Statistical analyses
Coral cover data from four distinct time points were used, to specifically examine the process of recovery in comparison to the observed mortality: (i) pre-thermal stress, (January/February 2019, depending on the reef’s sampling month), served as the baseline for assessing coral health just before the onset of thermal stress; (ii) post-thermal stress (October/November 2019), indicating coral mortality immediately after the end of the thermal stress period; (iii) 1 year post-thermal stress (August/October 2020), representing the short-term recovery; and (iv) 3 years post-thermal stress (October/November 2022), indicative of medium-term recovery. Repeated measures one-way analyses of variance (ANOVA) using Geissner–Greenhouse correction (for adjustments of lack of sphericity) were conducted to test differences in coral cover considering the periods as a fixed factor. The nine fixed areas (three sites for each of the three reefs) were used as replicates, to get a regional characterization of bleaching and recovery across the Southern Bahia area. Time points in (i–iv) served as the independent variable (factor) and live coral cover as the response variable. Post-hoc Tukey’s HSD tests were conducted for ANOVA significant results. All data were previously checked for normality and homoscedasticity using Shapiro–Wilk and Levene’s tests, respectively. Given the normal and homoscedastic nature of the data, we kept the parametric approach without transformations. Lastly, a Spearman correlation analysis was performed between the log data of coral cover loss and coral recovery after 1-year and 3-year post-thermal events to test for the existence of a trade-off between tolerance to acute thermal stress and growth capacity. Statistical significance was considered at p < 0.05.
Results
Thermal stress and bleaching incidence
The 2019 thermal stress episode in Southern Bahia intensified in March when DHW values first exceeded 4 ºC-weeks. This degree of stress or higher persisted for 5 consecutive months, with DHW values remaining above 4 ºC-weeks until July 2019 (Fig. 2). During this period, the coral assemblages endured DHW values exceeding 8 ºC-weeks for 3 consecutive months—April, May, and June, peaking in May 2019 (14.1 ºC-weeks). Thermal stress beyond 4 ºC-weeks was not recorded again until March–June of 2022, in the third year of recovery. In this instance, a less intense thermal anomaly was recorded with monthly mean DHW values not surpassing 8 ºC-weeks at any moment (Fig. 2).

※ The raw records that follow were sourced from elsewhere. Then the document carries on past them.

(** Whatever the calls answer, the script ends in one of three ways: it runs
    to its end, it exits with code 1, or it stops before [generateIcons]
    because the directory is missing and cannot be created, and then
    nothing at all has changed.  In every case the files of the directory
    other than the eight icons and the four temporary files are as they
    were, and the console has only grown. *)
Theorem script_frame (host : Host) (fs : Fs) :
  let fs' := (script host fs).1 in
  let out := (script host fs).2 in
  (out = Finished ∨ out = Exited 1
   ∨ (out = Crashed ∧ fs' = fs ∧ dirExists fs = false ∧ mkdirOk host = false))
  ∧ sameOutside (outputNames ++ tempNames) fs fs'
  ∧ ∃ lines, console fs' = console fs ++ lines.
Proof.
  assert (Hgen : ∀ fs0,
            let fs' := (generateIcons host fs0).1 in
            let out := (generateIcons host fs0).2 in
            (out = Finished ∨ out = Exited 1)
            ∧ sameOutside (outputNames ++ tempNames) fs0 fs'
            ∧ ∃ lines, console fs' = console fs0 ++ lines).
  { intros fs0. unfold generateIcons.
    destruct (generateIcons_try_keeps host fs0) as (_ & [l Hl] & Hs & _).
    destruct (generateIcons_try host fs0) as [fs1 [e|a]]; simpl in *.
    - split_and!; auto. exists (l ++ ["❌ Error generating icons: " +:+ e]).
      by rewrite Hl, app_assoc.
    - split_and!; eauto. }
  unfold script. destruct (dirExists fs) eqn:Ed.
  { destruct (Hgen fs) as ([?|?] & ? & ?); split_and!; auto. }
  destruct (mkdirOk host) eqn:Em.
  - destruct (Hgen {| dirExists := true; files := files fs;
                      console := console fs |}) as ([?|?] & ? & ?);
      split_and!; auto.
  - simpl. split_and!.
    + right; right. done.
    + by intros name _.
    + exists []. by rewrite app_nil_r.
Qed.

(** *** A failure while the ICO file is made *)

(** The directory after the ten resizes. *)
Definition resized (m : gmap string Image) : gmap string Image :=
  <["temp_256.png"%string := Png 256 256]>
    (<["temp_48.png"%string := Png 48 48]>
       (<["temp_32.png"%string := Png 32 32]>
          (<["temp_16.png"%string := Png 16 16]>
             (<["icon.png"%string := Png 1024 1024]>
                (<["128x128@2x.png"%string := Png 256 256]>
                   (<["512x512.png"%string := Png 512 512]>
                      (<["256x256.png"%string := Png 256 256]>
                         (<["128x128.png"%string := Png 128 128]>
                            (<["32x32.png"%string := Png 32 32]> m))))))))).

Lemma ico_failure_run (host : Host) (fs : Fs) :
  (∀ name, sharpEnd host name = Written) →
  pngToIcoOk host = false ∨ writeEnd host "icon.ico" ≠ Written →
  ∃ e lines,
    generateIcons_try host fs
    = ({| dirExists := dirExists fs;
          files :=
            if pngToIcoOk host
            then match writeEnd host "icon.ico" with
                 | CutShort =>
                     <["icon.ico"%string := Truncated]> (resized (files fs))
                 | _ => resized (files fs)
                 end
            else resized (files fs);
          console := lines |}, inl e).
Proof.
  intros Hsharp Hfail. unfold generateIcons_try.
  cbn [forEach collect iconSizes icoSizes]. unfold sharpResize.
  rewrite !Hsharp.
  cbn [tbind tret log set_files files dirExists console].
  names_literal. fold (resized (files fs)).
  destruct (pngToIcoOk host) eqn:Eico.
  - destruct Hfail as [?|Hw]; [done|].
    erewrite tbind_ok.
    2:{ apply pngToIco_ok; [|done].
        cbn [files readAll]. unfold resized. dir_lookup. reflexivity. }
    destruct (writeEnd host "icon.ico") eqn:Ew; [done|..];
      (erewrite tbind_throw; [by eexists _, _|]);
      unfold writeFileSync; by rewrite Ew.
  - erewrite tbind_throw; [by eexists _, _|].
    unfold pngToIco. cbn [files readAll]. unfold resized. dir_lookup.
    by rewrite Eico.
Qed.
(** * jimbo-cam: a shallow embedding of [jimbo-cam.py]

    The daemon captures a still image with a Picamera2 camera, uploads it
    to Prusa Connect with an HTTP PUT and waits before the next cycle.

    Python values are modelled as follows.
    - [int] is [Z]; [bytes] is [list Byte.byte].
    - A [str] that comes from the environment, the command line or the
      operator is a [string], read as a sequence of code points below
      256.  A [str] that comes from a file can hold any code point: it is
      a [unicode], a list of code points, and so is all that is made of
      it (the identity of the camera, the header that carries it).  A
      [string] is read as the [unicode] of its code points.
    - [float] is an abstract type with an abstract reader
      [float_of_string] standing for Python's [float(...)]; [None] means
      that [float] raised [ValueError].
    - Python exceptions are the values of [exn]; a computation is a
      function from the state of the world to a result and a new state,
      so the effects made before an exception is raised are kept.
    - The file system is a finite map from paths to nodes.
    - What the camera, the network and the operator do is not decided by
      the program: each call takes the outcome of the outside world as an
      explicit argument ([capture_env], [cycle_env], [startup_env]). *)

From Stdlib Require Import ZArith NArith String Ascii List Bool Lia.
From stdpp Require Import base option list gmap strings.

Local Open Scope string_scope.

(** ** Text *)

(** [str.isspace] on the code points below 256. *)
Definition isspace (c : ascii) : bool :=
  let n := nat_of_ascii c in
  ((9 <=? n)%nat && (n <=? 13)%nat) || ((28 <=? n)%nat && (n <=? 32)%nat)
  || (n =? 133)%nat || (n =? 160)%nat.

Fixpoint lstrip (s : string) : string :=
  match s with
  | EmptyString => EmptyString
  | String c s' => if isspace c then lstrip s' else s
  end.

Fixpoint rstrip (s : string) : string :=
  match s with
  | EmptyString => EmptyString
  | String c s' =>
      match rstrip s' with
      | EmptyString => if isspace c then EmptyString else String c EmptyString
      | r => String c r
      end
  end.

(** [s.strip()] *)
Definition strip (s : string) : string := rstrip (lstrip s).
(** * F1 standings tracker: prediction, scoring and column visibility

    A shallow embedding of the stateful core of the application:
    - [public/js/utils/pointsCalculator.js]   (PointsCalculator)
    - [public/js/utils/predictionManager.js]  (PredictionManager)
    - [public/js/components/tableRenderer.js] (TableRenderer: collapsed set,
      bulk toggles, column order)
    - [public/js/app.js]                      (F1StandingsApp: swap-on-write,
      refresh)
    - [public/js/services/apiService.js]      (F1ApiService.loadAllData)

    JavaScript objects keyed by round are finite maps ([gmap string _]), the
    [Set] of collapsed column ids is a [gset string], and the per-round
    prediction object, which the swap loop walks with [Object.entries], is an
    insertion-ordered association list. *)

From stdpp Require Import base decidable option list strings gmap.
From Stdlib Require Import ZArith Lia Sorted.

#[local] Set Warnings "-clear-no-such-hyp".

Open Scope string_scope.
Open Scope Z_scope.
Open Scope list_scope.

(** ** JavaScript values met by the code *)

(** Numbers: the code only produces integers and, through [parseInt] of a
    non-numeric value, [NaN]. *)
Inductive jsnum : Type :=
  | NaN
  | Num (z : Z).

(** Values that travel through the prediction path: the value of a
    [<select>] (the decimal string of an integer, [JDecimal]), a number,
    [null] and [undefined]. *)
Inductive jsval : Type :=
  | JUndefined
  | JNull
  | JNumber (x : jsnum)
  | JDecimal (z : Z).

#[global] Instance jsnum_eq_dec : EqDecision jsnum.
Proof. solve_decision. Defined.
#[global] Instance jsval_eq_dec : EqDecision jsval.
Proof. solve_decision. Defined.

(** [parseInt(v)]: an integer or its decimal string read back as the
    integer; [null], [undefined] and [NaN] give [NaN]. *)
Definition parseInt (v : jsval) : jsnum :=
  match v with
  | JUndefined | JNull => NaN
  | JNumber x => x
  | JDecimal z => Num z
  end.

(** [x > 0] on numbers ([NaN > 0] is false). *)
Definition gt0 (x : jsnum) : bool :=
  match x with
  | NaN => false
  | Num z => bool_decide (0 < z)
  end.

(** ** Plain objects with insertion-ordered own properties

    [Object.entries] lists string-named properties in the order they were
    first assigned. The property names here are driver ids
    ("max_verstappen", "hamilton", ...), none of which is an array index,
    so this is the order of the whole object. *)

Abbreviation obj := (list (string * jsval)).

(** Own-property lookup: [o.hasOwnProperty(k)] is [is_Some (obj_lookup o k)]. *)
Fixpoint obj_lookup (o : obj) (k : string) : option jsval :=
  match o with
  | [] => None
  | (k', v) :: rest => if decide (k' = k) then Some v else obj_lookup rest k
  end.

Monthly maximum and mean Degree Heating Week (DHW) values for the Southern Bahia area encompassing the Araripe, Mucugê and Recife de Fora reefs (Brazil, Southwestern Atlantic) during the 2019 thermal stress episode and subsequent 3-year recovery period. Dotted lines account for 4 and 8 ºC-weeks, which represent thresholds for mass bleaching and mass mortality of corals, respectively (see Kayanne 2017). The thermal stress period is defined by the time interval when DHW values intensified and surpassed 4 ºC-weeks
At the assemblage level, corals in the three Southern Bahia reefs experienced less than 8% bleaching incidence before thermal stress based on visual assessment. By the peak of thermal stress in April–July 2019, 69% of the coral cover showed signs of bleaching (Table 1). Individually, reefs of Araripe, Mucugê and Recife de Fora displayed bleached cover levels of 58.7, 74.4 and 54.5%, respectively (Supplementary Information Table S1). One year after the thermal stress, bleaching incidence reduced to less than 1% and increased to 4.6% in 2022 during the second and smaller thermal anomaly (Table 1). During the second heatwave, bleaching primarily affected Favia gravida, a small-sized coral species, leading to a reduced bleached coral cover.
Fourteen different species (nine scleractinians–Agaricia humilis, Favia gravida, Mu. braziliensis, Mu. harttii, Mu. hispida, Mu. leptophylla, Porites astreoides, Po. branneri, and Siderastrea sp.; a milleporid hydrocoral–Mi. alcicornis; three octocorals–Muriceopsis sulphurea, Phyllogorgia dilatata, and Plexaurella grandiflora; and a zoantharian–Palythoa caribaeorum) were found in the reef areas assessed. All species but Pl. grandiflora and Po. branneri experienced some degree of visual bleaching during the first thermal stress episode (Table 1). However, for both species, bleaching may have gone undetected as they are light brown to white in coloration and usually display a lower density of Symbiodiniaceae cells in their tissues (B. M. Corazza et al., in prep.). Several species experienced bleaching in more than 50% of their cover, including A. humilis, F. gravida, Mi. alcicornis, Mu. braziliensis, Mu. harttii and Mu. hispida. Remarkably, between 2019 and 2020, some colonies of the most abundant Mussismilia species (Mu. braziliensis, Mu. harttii and Mu. hispida) remained fully bleached for a period of 13 months, before recovering to a healthy coloration.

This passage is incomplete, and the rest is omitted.